4.3. Future research

Current consumer devices in varying conditions can reach an average accuracy of 5 m (Kontiokoski 2022), which does not meet the submeter accuracy required by the NMCA involved in this study. This result is based on single measurement per border marker and can be improved with multiple measurements, by increasing the measurement period or as Jussila (2023) found by utilising post-processing and raw GNSS measurements available in some mobile devices to reach above roughly a 1.5-m accuracy suitable for some NMCA needs. Regardless, current consumer devices struggle to perform well in suboptimal conditions, for example when line of sight to satellites is limited due to forest canopy. More research is needed to determine the number of repeat measurements or measurement duration needed for consumer devices to achieve submeter accuracy. If the required amount, for example, is more than 20 quick measurements per border marker or a longer than a few minutes measurement period, then the burden set on simple gamification affordances to motivate citizens can be too high. Most citizens will likely not want to repeatedly visit the same place, nor do they likely want to spend too much time on just one border marker, if the reward is only a few points shown on a leaderboard. However, Pokémon GO, for example, has both the repeat visits and long wait times in a specific place built into the game as Gyms and Raid Battles (Pokémon GO 2022). Such an added layer of gamification affordances can motivate citizens to complete even more challenging tasks than what was present in this artefact. However, adding more complex affordances can negatively affect barrier of entry and even demotivate citizens to contribute (Preist, Massung, and Coyle 2014). Therefore, the balance of gamification needs to be carefully considered while the retention aspects (Gómez-Barrón, Manso-Callejo, and Alcarria 2019) should be further studied.

5. Conclusion

In this study, a gamified map-based artefact utilising crowdsourcing enabled citizens to refine the accuracy and quality of border markers in the cadastral index map. The Marker Quest mobile map application was available for citizens during the summer of 2021. During this time, over 4600 registered citizens made over 22,000 border marker contributions. The results show that gamified artefacts utilising crowdsourcing can be considered as viable data sources for governmental organisations. The use of user centred design and simple gamification affordances regardless of player type paired with a relatively simple, yet challenging and interesting crowdsourcing task enabled a pleasant user experience and provided useful information for the NMCA with a high sample size. However, the lack of extensive A/B-testing leaves uncertainty on the effect of gamification in the results. The creation process and evaluation results also provide insight to future VGI studies and support development towards increasing the role of crowdsourcing in appropriate tasks of authoritative mapping.

Geolocation

The study area is the whole of Finland.

Acknowledgements

We would like to thank the National Land Survey of Finland for enabling this research. We would also like to thank all the citizens who participated in this research by playing Marker Quest (en) / Pyykkijahti (fi).

Disclosure statement

No potential conflict of interest was reported by the author(s).
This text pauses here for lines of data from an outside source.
(* ===== verification/_CoqProject ===== *)
-Q . S2P
Prelude.v
GoStd.v
Sql.v
Redis.v
Host.v
World.v
Config.v
Logging.v
Json.v
Monitoring.v
Broker.v
Concurrency.v
MonitoringWorkers.v
ManagementData.v
ManagementService.v
ManagementWorkers.v
ManagementOutbox.v
Access.v
Http.v
Crypto.v
Identity.v
IdentitySpec.v
IdentityApi.v
Calendar.v
ManagementApi.v
AgentHandler.v
Simulator.v
ObservationLogger.v
Reporting.v
ReportPool.v
ReportingSpec.v
Notification.v
System.v
Services.v
Gateway.v
MonitoringSystem.v
StatusFlow.v
Seed.v
Fleet.v
Startup.v
RegistryFlow.v
#[export] Instance crowd_db_laws S R : SharedLaws (crowd_db S R) R.
Proof.
  split; intros A c w a w' E; pose proof (crowd_turn_moves w) as Ht; cbn in E;
    destruct (match (crowd_turn w).1.2 with [] => _ | _ :: _ => _ end) as [r w1] eqn:E1; injection E as -> <-.
  - apply (request_ok (srv := flaky_db S) A c (crowd_turn w).1) in E1. unfold shared_spec, view in *. cbn in *.
    destruct (working w.1.1); [by rewrite <- Ht|]. destruct Ht as (x & Hx & Ht). exists x. by rewrite <- Ht.
  - apply (request_err (srv := flaky_db S) A c (crowd_turn w).1) in E1. unfold shared_fails, view in *. cbn in *.
    destruct (working w.1.1); [by rewrite <- Ht|]. destruct Ht as (x & Hx & Ht). exists x. by rewrite <- Ht.
Qed.

(** ** Alone on the database *)
Section alone.
Context {W S : Type} {db : Db W S} `{!DbLaws db}.

(** A statement outside a transaction. *)
Lemma wp_stmt {A} (f : S -> res A * S) w x :
  view w = DView x None ->
  wp (exec f) (fun r w' =>
    match r with
    | Ok a => exists x', f x = (Ok a, x') /\ view w' = DView x' None
    | Err _ => view w' = DView x None \/ exists a x', f x = (Ok a, x') /\ view w' = DView x' None
    end /\ (Reliable db -> r = (f x).1)) w.
Proof.
  intros Hv. eapply wp_mono; [by apply wp_shared|]. cbn beta. by intros r w' (x1 & ->%rtc_nobody & H).
Qed.

(** A query: the tables stay, and an answer is the answer of the query. *)
Lemma wp_query {A} (f : S -> res A * S) w x :
  view w = DView x None -> (forall y, (f y).2 = y) ->
  wp (exec f) (fun r w' => view w' = DView x None /\
    (is_ok r = true \/ Reliable db -> r = (f x).1)) w.
Proof.
  intros Hv Hf. eapply wp_mono; [by apply wp_shared_query|]. cbn beta. by intros r w' (x1 & ->%rtc_nobody & H).
Qed.

(** A transaction from [x] whose body turns the copy into some [x'] with
    [K a x']: all of it or nothing is committed, all of it if it succeeds. *)
Lemma wp_transaction {A} (body : proc W (res A)) (K : A -> S -> Prop) (Q : res A -> W -> Prop) w x :
  view w = DView x None ->
  (forall w1, view w1 = DView x (Some x) ->
     wp body (fun r w2 => match r with
       | Ok a => exists x', view w2 = DView x (Some x') /\ K a x'
       | Err _ => committed (view w2) = x
       end) w1) ->
  (forall a x' w', K a x' -> view w' = DView x' None -> Q (Ok a) w') ->
  (forall e w', view w' = DView x None \/ (exists a x', K a x' /\ view w' = DView x' None) -> Q (Err e) w') ->
  wp (Transaction body) Q w.
Proof.
  intros Hv Hbody Hok Herr. apply (wp_shared_transaction _ (fun _ => K) _ _ x); [done|..].
  - intros w1 x1 H1 ->%rtc_nobody. by apply Hbody.
  - intros x1 a x' w' ->%rtc_nobody. apply Hok.
  - intros x1 e w' ->%rtc_nobody. apply Herr.
Qed.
Data availability statement

The data gathered in this study consisting of contributions and questionnaire responses by citizens who have given consent. The contributions contain both a unique identifier (an email address or username) and a geolocation (likely to reveal a movement pattern or approximate location of residence). The questionnaire contains unique identifiers that can be connected to the contributions. Therefore, the data in this study is not ethical to be shared as such.